Un monje benedictino lidera el giro litúrgico alemán: «Debe haber una fórmula para las ‘parejas que se aman'»

Un monje benedictino lidera el giro litúrgico alemán: «Debe haber una fórmula para las ‘parejas que se aman'»
Johannes Feierabend, OSB

Mientras el llamado “camino sinodal” alemán continúa a la espera de que el Vaticano dé luz verde definitiva a sus estatutos, en Alemania no se detienen. Al margen de la respuesta de Roma, distintos organismos eclesiales siguen avanzando en propuestas que afectan directamente a la liturgia y la teología sacramental.

Es el caso del nuevo Benediktionale —el libro de bendiciones— que prepara la Conferencia de Liturgia de la Iglesia en lengua alemana y que, según sus responsables, verá la luz en 2029. El proyecto, que ya cuenta con borradores en fase de prueba, introduce cambios significativos en aspectos clave de la vida litúrgica.

Bendiciones a «parejas que se aman»

En una entrevista concedida a katholisch.de, el responsable del grupo de trabajo, el benedictino Johannes Feierabend, admite sin rodeos que se trabaja en fórmulas para bendecir parejas.

Creemos que también debería haber una fórmula para esto”, afirma, en referencia a las “parejas que se aman”. Una expresión lo suficientemente amplia como para abarcar mucho… o para no concretar nada.

No es un detalle menor: se trata, según reconoce, del “único punto que llamó inmediatamente la atención” en el Vaticano.

Lejos de frenar, la iniciativa sigue su curso. Aunque el obispo de Tréveris, Stephan Ackermann, sugirió que fuera Roma quien redactara esa fórmula, el grupo de trabajo prefiere avanzar por su cuenta y comprobar después cómo es recibida en la Santa Sede.

Un giro hacia el hombre

El nuevo ritual propone además un cambio de enfoque en el sentido mismo de la bendición. Frente a la tradición de bendecir objetos, se priorizan ahora las situaciones personales.

El propio Feierabend lo explica con claridad: “Hoy se subraya que Dios bendice sobre todo a las personas y no a las cosas en sí mismas”. Este cambio responde, según señala, a una visión teológica que “pone más al ser humano en el centro”.

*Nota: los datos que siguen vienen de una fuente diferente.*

Lemma has_prefix_spec s p : has_prefix s p = true <-> exists t, s = p +s+ t.
Proof.
  revert s; induction p as [|c p IH]; intros s; simpl.
  - split; [intros _; exists s; reflexivity|intros _; by destruct s].
  - destruct s as [|c' s].
    + split; [done|]. intros (t & Ht). discriminate Ht.
    + simpl. rewrite andb_true_iff, Ascii.eqb_eq, IH. split.
      * intros (-> & t & ->). exists t. reflexivity.
      * intros (t & Ht). injection Ht as -> ->. eauto.
Qed.

(** ** UTF-8

    The well-formed sequences of [unicode/utf8], byte class by byte class
    (the [first]/[acceptRanges] tables of that package). *)

Definition is_cont (b : Z) : bool := (128 <=? b) && (b <=? 191).

Definition utf8_2 (b0 b1 : Z) : bool :=
  (194 <=? b0) && (b0 <=? 223) && is_cont b1.

Definition utf8_3 (b0 b1 b2 : Z) : bool :=
  (((b0 =? 224) && (160 <=? b1) && (b1 <=? 191)) ||
   ((225 <=? b0) && (b0 <=? 236) && is_cont b1) ||
   ((b0 =? 237) && (128 <=? b1) && (b1 <=? 159)) ||
   ((238 <=? b0) && (b0 <=? 239) && is_cont b1)) && is_cont b2.

Definition utf8_4 (b0 b1 b2 b3 : Z) : bool :=
  (((b0 =? 240) && (144 <=? b1) && (b1 <=? 191)) ||
   ((241 <=? b0) && (b0 <=? 243) && is_cont b1) ||
   ((b0 =? 244) && (128 <=? b1) && (b1 <=? 143))) && is_cont b2 && is_cont b3.

(** U+FFFD, [utf8.RuneError]. *)
Definition rune_error : Z := 65533.

Definition rune2 (b0 b1 : Z) : Z := (b0 - 192) * 64 + (b1 - 128).
Definition rune3 (b0 b1 b2 : Z) : Z := (b0 - 224) * 4096 + (b1 - 128) * 64 + (b2 - 128).
Definition rune4 (b0 b1 b2 b3 : Z) : Z :=
  (b0 - 240) * 262144 + (b1 - 128) * 4096 + (b2 - 128) * 64 + (b3 - 128).

(** [[]rune(s)] *)
Fixpoint runes (s : string) : list Z :=
  match s with
  | EmptyString => []
  | String c0 s1 =>
      let b0 := byte_of c0 in
      if b0 <? 128 then b0 :: runes s1
      else match s1 with
      | EmptyString => [rune_error]
      | String c1 s2 =>
          let b1 := byte_of c1 in
          if utf8_2 b0 b1 then rune2 b0 b1 :: runes s2
          else match s2 with
          | EmptyString => rune_error :: runes s1
          | String c2 s3 =>
              let b2 := byte_of c2 in
              if utf8_3 b0 b1 b2 then rune3 b0 b1 b2 :: runes s3
              else match s3 with
              | EmptyString => rune_error :: runes s1
              | String c3 s4 =>
                  let b3 := byte_of c3 in
                  if utf8_4 b0 b1 b2 b3 then rune4 b0 b1 b2 b3 :: runes s4
                  else rune_error :: runes s1
              end
          end
      end
  end.

(** A Unicode scalar value: what [utf8.ValidRune] accepts. *)
Definition valid_rune (r : Z) : bool :=
  ((0 <=? r) && (r <? 55296)) || ((57344 <=? r) && (r <=? 1114111)).

(** The bytes [utf8.AppendRune] writes (an invalid rune writes U+FFFD). *)
Definition encode_rune (r : Z) : list Z :=
  if negb (valid_rune r) then [239; 191; 189]
  else if r <? 128 then [r]
  else if r <? 2048 then [192 + r / 64; 128 + r mod 64]
  else if r <? 65536 then [224 + r / 4096; 128 + (r / 64) mod 64; 128 + r mod 64]
  else [240 + r / 262144; 128 + (r / 4096) mod 64; 128 + (r / 64) mod 64; 128 + r mod 64].

Fixpoint string_of_bytes (l : list Z) : string :=
  match l with
  | [] => EmptyString
  | b :: r => String (ascii_of b) (string_of_bytes r)
  end.

(** [string(rs)] *)
Fixpoint string_of_runes (l : list Z) : string :=
  match l with
  | [] => EmptyString
  | r :: rs => string_of_bytes (encode_rune r) +s+ string_of_runes rs
  end.

(** [utf8.RuneCountInString(s)] *)
Definition rune_count (s : string) : Z := Z.of_nat (length (runes s)).

(** "…", U+2026. *)
Definition ellipsis : string := string_of_runes [8230].

Lemma string_of_bytes_app a b : string_of_bytes (a ++ b) = string_of_bytes a +s+ string_of_bytes b.
Proof. induction a as [|x a IH]; [done|]. simpl. unfold String.append in *. simpl. by rewrite IH. Qed.

Lemma string_of_runes_app a b : string_of_runes (a ++ b) = string_of_runes a +s+ string_of_runes b.
Proof. induction a as [|x a IH]; [done|]. simpl. by rewrite IH, sapp_assoc. Qed.

(** ** Round trip of the UTF-8 codec *)

Lemma valid_rune_range r : valid_rune r = true -> (0 <= r < 55296 \/ 57344 <= r <= 1114111).
Proof. unfold valid_rune. intros H. apply orb_true_iff in H as [H|H]; boolean; lia. Qed.

Ltac div_facts r k :=
  pose proof (Z.div_mod r k ltac:(lia)); pose proof (Z.mod_pos_bound r k ltac:(lia)).

Lemma runes_encode r s :
  valid_rune r = true -> runes (string_of_bytes (encode_rune r) +s+ s) = r :: runes s.
Proof.
  intros Hv. pose proof (valid_rune_range r Hv) as Hr.
  unfold encode_rune. rewrite Hv. simpl negb. cbn iota.
  destruct (r <? 128) eqn:E1; [|destruct (r <? 2048) eqn:E2; [|destruct (r <? 65536) eqn:E3]];
    boolean; unfold String.append; cbn [string_of_bytes runes]; fold String.append.
  - rewrite byte_of_ascii_of by lia.
    assert ((r <? 128) = true) as -> by (apply Z.ltb_lt; lia). done.
  - div_facts r 64. rewrite !byte_of_ascii_of by lia.
    assert ((192 + r / 64 <? 128) = false) as -> by (apply Z.ltb_ge; lia).
    assert (utf8_2 (192 + r / 64) (128 + r mod 64) = true) as ->.
    { unfold utf8_2, is_cont. rewrite !andb_true_iff, !Z.leb_le. lia. }
    f_equal. unfold rune2. lia.
  - div_facts r 64. div_facts r 4096. div_facts (r / 64) 64.
    assert (r / 64 / 64 = r / 4096) as Hd by (rewrite Z.div_div by lia; f_equal).
    rewrite !byte_of_ascii_of by lia.
    assert ((224 + r / 4096 <? 128) = false) as -> by (apply Z.ltb_ge; lia).
    assert (utf8_2 (224 + r / 4096) (128 + (r / 64) mod 64) = false) as ->.
    { unfold utf8_2, is_cont. rewrite !andb_false_iff, !Z.leb_gt. lia. }
    assert (utf8_3 (224 + r / 4096) (128 + (r / 64) mod 64) (128 + r mod 64) = true) as ->.
    { unfold utf8_3, is_cont.
      rewrite !andb_true_iff, !orb_true_iff, !andb_true_iff, !Z.leb_le, !Z.eqb_eq. lia. }
    f_equal. unfold rune3. lia.
  - div_facts r 64. div_facts r 4096. div_facts (r / 64) 64. div_facts (r / 4096) 64.
    assert (r / 64 / 64 = r / 4096) as Hd by (rewrite Z.div_div by lia; f_equal).
    assert (r / 4096 / 64 = r / 262144) as Hd' by (rewrite Z.div_div by lia; f_equal).
    rewrite !byte_of_ascii_of by lia.
    assert ((240 + r / 262144 <? 128) = false) as -> by (apply Z.ltb_ge; lia).
    assert (utf8_2 (240 + r / 262144) (128 + (r / 4096) mod 64) = false) as ->.
    { unfold utf8_2, is_cont. rewrite !andb_false_iff, !Z.leb_gt. lia. }
    assert (utf8_3 (240 + r / 262144) (128 + (r / 4096) mod 64) (128 + (r / 64) mod 64) = false) as ->.
    { unfold utf8_3, is_cont.
      rewrite !andb_false_iff, !orb_false_iff, !andb_false_iff, !Z.leb_gt, !Z.eqb_neq. lia. }
    assert (utf8_4 (240 + r / 262144) (128 + (r / 4096) mod 64) (128 + (r / 64) mod 64) (128 + r mod 64) = true) as ->.
    { unfold utf8_4, is_cont.
      rewrite !andb_true_iff, !orb_true_iff, !andb_true_iff, !Z.leb_le, !Z.eqb_eq. lia. }
    f_equal. unfold rune4. lia.
Qed.

(** Decoding what was encoded from valid runes gives them back. *)
Lemma runes_string_of_runes l :
  Forall (fun r => valid_rune r = true) l -> runes (string_of_runes l) = l.
Proof. induction 1 as [|r l Hr Hl IH]; [done|]. simpl. by rewrite runes_encode, IH. Qed.

Lemma rune2_valid b0 b1 : utf8_2 b0 b1 = true -> valid_rune (rune2 b0 b1) = true.
Proof.
  unfold utf8_2, is_cont, rune2, valid_rune. intros H. boolean.
  apply orb_true_iff; left. rewrite andb_true_iff, Z.leb_le, Z.ltb_lt. lia.
Qed.

Lemma rune3_valid b0 b1 b2 : utf8_3 b0 b1 b2 = true -> valid_rune (rune3 b0 b1 b2) = true.
Proof.
  unfold utf8_3, is_cont, rune3, valid_rune.
  rewrite !andb_true_iff, !orb_true_iff, !andb_true_iff, !Z.leb_le, !Z.ltb_lt, !Z.eqb_eq. lia.
Qed.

Se trata de un desplazamiento significativo que redefine el sentido pastoral de la bendición.

La Iglesia frente a la “competencia” de rituales civiles

Otro de los elementos que marca el proyecto es la adaptación al contexto social. El entrevistado reconoce que la Iglesia observa el crecimiento de celebraciones no eclesiales.

Estamos en diálogo con algunos celebrantes libres”, explica, señalando que muchos de ellos proceden del ámbito eclesial. El objetivo es aprender “cómo preparan sus celebraciones, qué dicen y qué símbolos utilizan”.

La Iglesia alemana asume así, de hecho, la existencia de una competencia en el terreno ritual y busca responder a ella con nuevas propuestas.

Cuestionamiento de fórmulas litúrgicas tradicionales

El proyecto no se limita a contenidos, sino que entra en la propia estructura de la liturgia. Se plantea revisar fórmulas clásicas como el saludo “El Señor esté con vosotros” o las palabras finales de bendición.

Feierabend reconoce que no se trata de un simple ajuste práctico: “Es sobre todo una cuestión teológica” decidir si todos los bautizados pueden emplear estas fórmulas.

La cuestión afecta directamente a la distinción entre el ministerio ordenado y los fieles laicos.

Laicos bendiciendo: una propuesta en marcha

Este impulso no se limita al contenido de las bendiciones. Afecta también a quién las imparte. Feierabend explica que las nuevas fórmulas “ya no están formuladas pensando en sacerdotes y diáconos”, sino que se refieren de manera más amplia al “liderazgo”

Nuestro posicionamiento es no distinguir en función de la ordenación, sino argumentar desde la gracia y la vocación bautismal”, sostiene el benedictino.

Se trata de un cambio de alcance eclesiológico, que deberá contar con la aprobación de Roma, pero que ya se está desarrollando en el ámbito alemán.